What is now taking place in Arkhangelsk, where Princess Anne is attending events dedicated to the 75th anniversary of the first Dervish Allied convoy, shows that a diplomat should have a very good knowledge of history. In difficult times, events from the apparently distant past, especially if they are related to allied actions, help maintain dialogue and revive historical memory in people. I’m sure that many of our Western colleagues have preserved the memory of the events when through joint efforts we defeated a terrible enemy. It is necessary to sustain these feelings by all means and prevent attempts that are now being made with regard to any European leader who says that he remembers and respects the joint heroic deed of his own people and the Soviet people. I will not name names but such honest politicians with a clean conscience are attacked by those who would like to rewrite the whole of history and smear everything that is related to the Soviet victory. This is becoming a true instrument of modern politics. History is a special sphere of knowledge for a diplomat. After all is said and done, it is important, if not to have encyclopaedic knowledge in all spheres of human activity, then to have some idea about where humankind is headed in economic and technological terms, trends in the world of art and culture, and under no circumstances, consign history to oblivion. Otherwise we will be people who do not know their roots.

Question: Mr Lavrov, how do you assess the concept of realpolitik, its future in a multipolar world and amid globalization, in a situation where its problems have been laid bare?

Sergey Lavrov: This is exactly what I’ve been talking about all the time. Briefly, in general terms, “realpolitik” is not our word. It has acquired a negative connotation. I already mentioned pragmatism as an inherent part of diplomacy and generally, a state’s activity in the sense that what you do should be, first, understandable, and second, useful to your people in the broadest possible sense of this word. When “realpolitik” is interpreted as a manifestation of cynicism and the ability to turn a blind eye to certain outrageous practices in order to get what you want (this often happens), this method of achieving results is somewhat different than the one we use. We always seek to translate pragmatism into a language of compromise with our partners – importantly, doing this so as not to abandon our key interests, our foreign policy independence, not trying to meet halfway those who refuse to take a step in our direction. This is equality based on taking each other’s interests into account and mutual respect. I already spoke about this.

Occasionally, under certain circumstances, diplomats or politicians have to say or do things that are almost cynical. We always try to do our best not to cross that line. A couple of times in my previous remarks I have already spoken about why we are so heartbroken about things that are happening in Syria, or why we did what we did just because someone out there wanted to make Crimea residents live in a country where the masterminds of an armed anti-constitutional coup had taken power.
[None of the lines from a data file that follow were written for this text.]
(** ** What holds of every manager the server can reach *)

(** C4: In every manager reached from a new one by any operations and ticks in any order, a
    shutdown and what follows it included, while the 64-bit counter of matches does not wrap: whom
    the index by player names is in the match it names, which is not over; every match is stored under its own identifier and holds at most
    the configured number of players, and at least the configured minimum once it runs; and the
    players of its game are its players, once each and in order.  As long as the manager was
    never closed, moreover, the index names every player of a match that is not over, and a
    player is in at most one such match. *)
Theorem reachable_matches config m
    (Hconfig : ServerConfig.in_range config)
    (Hreach : rtc life_step (newManagerWithDeps config) m) :
  (∀ p id, mg_playerToMatch m !! p = Some id → ∃ s, mg_matches m !! id = Some s ∧
    is_Some (ss_players s !! p) ∧ ss_status s ≠ MatchStatusGameOver) ∧
  (∀ id s, mg_matches m !! id = Some s → ss_matchID s = id ∧
    Z.of_nat (size (ss_players s)) <= ServerConfig.MaxPlayers (mg_config m) ∧
    (ss_status s = MatchStatusRunning →
      ServerConfig.MinPlayers (mg_config m) <= Z.of_nat (size (ss_players s))) ∧
    map ps_ID (gs_Players (ss_gameState s)) = session_ids s) ∧
  (rtc manager_step (newManagerWithDeps config) m →
   (∀ p id, mg_playerToMatch m !! p = Some id ↔ ∃ s, mg_matches m !! id = Some s ∧
     is_Some (ss_players s !! p) ∧ ss_status s ≠ MatchStatusGameOver) ∧
   (∀ p id id' s s', mg_matches m !! id = Some s → mg_matches m !! id' = Some s' →
     is_Some (ss_players s !! p) → is_Some (ss_players s' !! p) →
     ss_status s ≠ MatchStatusGameOver → ss_status s' ≠ MatchStatusGameOver → id = id')).
Proof.
  pose proof (life_sane config m Hconfig Hreach) as Hsane. split; [apply (sn_index _ Hsane)|]. split.
  { intros id s Hs. by destruct (sn_sessions _ Hsane _ _ Hs). }
  intros Hopen. pose proof (manager_reachable_inv config m Hconfig Hopen) as Hm. split; [apply (mi_index _ Hm)|].
  intros p id id' s s' Hs Hs' Hp Hp' Hl Hl'.
  assert (mg_playerToMatch m !! p = Some id) as E1 by by apply (manager_inv_indexed m id s).
  assert (mg_playerToMatch m !! p = Some id') as E2 by by apply (manager_inv_indexed m id' s').
  congruence.
Qed.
All those who criticised and still criticise us in this regard are saying that we are spending fortunes and that the entire world community has turned its back on us. I beg to differ. First, no one has turned their back on us, and saying “the entire international community” is plainly incorrect. I have already mentioned that 80 percent of the population live in the countries that share our approaches and want justice to prevail in international affairs. Therefore, any talk of isolation is ridiculous. Second, those who retaliated by imposing sanctions on us, by which we are inconvenienced economically and financially, include Western countries, primarily, the United States, which used the aggressive minority in the EU to literally force Europe to follow their lead. They also coerced Australia, Japan and several other countries into doing the same thing.

Here’s an improper analogy, but that’s all I have left. When we are asked why we are doing what we are doing in Syria or Crimea, where a referendum was held, which has frozen our cooperation with the West for quite a while, I go back in my mind to a televised discussion with the audience broadcast by one of our free and democratic channels. Among other things, there was a question of whether it was necessary to dig our heels in and stay through the siege of Leningrad during WWII, because otherwise so many lives could have been saved. What is that about? Realpolitik, pragmatism, or taking care of the people? It’s hard to say. I believe those people in besieged Leningrad were saints. Anyone in their right mind who knows a thing or two about World War II, the Great Patriotic War, thinks of them as saints. Therefore, in addition to realpolitik, pragmatism, or whatever you may call it, in addition to the obligation to clearly see what’s good for your own country, I don’t see Russian foreign policy as immoral or detached from the sentiment and dignity of a great nation.

Question: When can we expect the international recognition of Crimea as part of the Russian Federation?

Sergey Lavrov: I may be off with the number of years it took the international community to recognise the Soviet Union as a state.  Was it seven or eight? Initially, the Soviet Union was recognised for trading purposes. Later, it was recognised as a state.

Crimea becoming part of Russia, the reunification of Crimea with Russia, took place in full accordance with international law. Article 1 of the UN Charter incorporates the key principles, among which the principle of equal rights and self-determination of peoples. In the next few lines, the article refers to the need to respect the territorial integrity of states, but as part of respecting the right to self-determination. These two principles have gone together from day one of the UN and are enshrined in this fundamental international legal instrument of our time. The form of self-determination invoked by Crimea residents is fairly specific, but it was invoked in response to the coup and the ideas proclaimed by the new government. In particular, Dmitry Yarosh, one of the key perpetrators of the coup and all the mayhem during the Maidan protests, said that Crimea is for the Ukrainians, since Russians will never speak Ukrainian, will never think like Ukrainians, and will never celebrate Stepan Bandera or Roman Shukhevych, so the Russians should be banished from Crimea, and those who do not go of their own accord should be destroyed. He said this in late February 2014, a few days before a wave of protest hit Crimea. Therefore, in the face of overt threats and attempts to act on them, the people of Crimea didn’t have much choice, I believe.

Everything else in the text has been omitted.